O Governo do Estado de São Paulo obteve decisão favorável no STF (Supremo Tribunal Federal) para impedir a União de interferir na compra dos insumos, especialmente agulhas e seringas, cujos pagamentos já foram empenhados, destinados à execução do plano estadual de imunização.

No despacho publicado desta sexta-feira (8), o Ministro Ricardo Lewandowski concedeu liminar em resposta à ação da PGE (Procuradoria Geral do Estado) contra a requisição administrativa da União para obter os insumos de empresa que possui contrato firmado com o Governo do Estado.

“A incúria do Governo Federal não pode penalizar a diligência da Administração do Estado de São Paulo, a qual vem se preparando, de longa data, com o devido zelo para enfrentar a atual crise sanitária”, escreveu o Ministro.

Segundo a decisão, “nos termos da histórica jurisprudência desta Suprema Corte, a requisição administrativa não pode se voltar contra bem ou serviço de outro ente federativo, de maneira a que haja devida interferência na autonomia de um sobre outro”.

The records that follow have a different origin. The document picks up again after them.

Fixpoint contains (s sub : str) : bool :=
  startswith s sub || match s with [] => false | _ :: r => contains r sub end.

(** [type(v).__name__] *)
Definition type_name (v : JSON) : str :=
  match v with
  | JNull => lit "NoneType"
  | JBool _ => lit "bool"
  | JInt _ => lit "int"
  | JFloat _ => lit "float"
  | JString _ => lit "str"
  | JList _ => lit "list"
  | JDict _ => lit "dict"
  end.

(** ["error" in strategy]: a key of a dict, an item of a list, a
    substring of a str; the other values are not containers. *)
Definition error_in (strategy : JSON) : result bool :=
  match strategy with
  | JDict d => Ok (dict_contains (lit "error") d)
  | JList l =>
    Ok (existsb (λ v, match v with
                      | JString s => bool_decide (s = lit "error")
                      | _ => false
                      end) l)
  | JString s => Ok (contains s (lit "error"))
  | _ =>
    Raise (Exn TypeError
             (lit "argument of type '" ++ type_name strategy
              ++ lit "' is not iterable"))
  end.

(** [strategy['error']] *)
Definition error_of (strategy : JSON) : result JSON :=
  match strategy with
  | JDict d =>
    match dict_get (lit "error") d with
    | Some v => Ok v
    | None => Raise (Exn KeyError (lit "'error'"))
    end
  | JList _ =>
    Raise (Exn TypeError (lit "list indices must be integers or slices, not str"))
  | JString _ =>
    Raise (Exn TypeError (lit "string indices must be integers, not 'str'"))
  | _ =>
    Raise (Exn TypeError
             (lit "'" ++ type_name strategy ++ lit "' object is not subscriptable"))
  end.

Definition print_strategy (strategy : JSON) : result printed :=
  found ← error_in strategy;
  if found : bool then v ← error_of strategy; Ok (ErrorLine v)
  else Ok (Report strategy).

(** ** The report of [print_strategy] (lines 203-270)

    A printed line is kept as its pieces: the literal text of the
    f-string and the values it shows, each standing for its [str()].
    The operations are those of Python on the values [json.loads]
    builds; [AttributeError] is one of the other subclasses of
    [Exception]. *)

Definition nl : str := [10].

Inductive piece :=
  | Lit (s : str)
  | Shown (v : JSON).

(** What was printed, and the outcome. *)
Definition W (A : Type) : Type := list (list piece) * result A.

#[global] Instance W_ret : MRet W := λ A a, ([], Ok a).
#[global] Instance W_bind : MBind W := λ A B f m,
  match m with
  | (out, Ok a) => let '(out', r) := f a in (out ++ out', r)
  | (out, Raise e) => (out, Raise e)
  end.

Definition emit (line : list piece) : W () := ([line], Ok ()).
Definition check {A} (r : result A) : W A := ([], r).

Fixpoint for_each {A} (items : list A) (body : A → W ()) : W () :=
  match items with
  | [] => mret ()
  | x :: rest => body x;; for_each rest body
  end.

Definition attribute_error (v : JSON) (attr : string) : exn :=
  Exn OtherException
    (lit "'" ++ type_name v ++ lit "' object has no attribute '" ++ lit attr
     ++ lit "'").

(** [v.get(key, default)] *)
Definition py_get (v : JSON) (key : string) (default : JSON) : result JSON :=
  match v with
  | JDict d => Ok (from_option id default (dict_get (lit key) d))
  | _ => Raise (attribute_error v "get")
  end.

(** The items a [for] loop over [v] visits: the items of a list, the
    characters of a str, the keys of a dict. *)
Definition py_iter (v : JSON) : result (list JSON) :=
  match v with
  | JList l => Ok l
  | JString s => Ok ((λ c, JString [c]) <$> s)
  | JDict d => Ok ((λ kv, JString kv.1) <$> d)
  | _ =>
    Raise (Exn TypeError (lit "'" ++ type_name v ++ lit "' object is not iterable"))
  end.

Fixpoint join_items (sep : str) (i : nat) (items : list JSON) : result str :=
  match items with
  | [] => Ok []
  | JString s :: rest =>
    r ← join_items sep (S i) rest;
    Ok (match rest with [] => s | _ => s ++ sep ++ r end)
  | v :: _ =>
    Raise (Exn TypeError
             (lit "sequence item " ++ str_of_nat i ++ lit ": expected str instance, "
              ++ type_name v ++ lit " found"))
  end.

(** [sep.join(v)] *)
Definition py_join (sep : str) (v : JSON) : result str :=
  match py_iter v with
  | Ok items => join_items sep 0 items
  | Raise _ => Raise (Exn TypeError (lit "can only join an iterable"))
  end.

Ressaltou também que em caso semelhante, o Ministro Roberto Barroso, nos autos da ACO 3.393-MC-Ref/MT, suspendeu ato “por meio do qual a União requisitou cinquenta ventiladores pulmonares adquiridos (pelo Estado de Mato Grosso) junto a empresa privada”.

O Ministro Lewandowski escreveu ainda que, caso os materiais adquiridos pelo autor da presente demanda já tenham sido entregues, a União deverá devolvê-los, no prazo máximo de 48 horas, sob pena de multa diária de R$ 100 mil.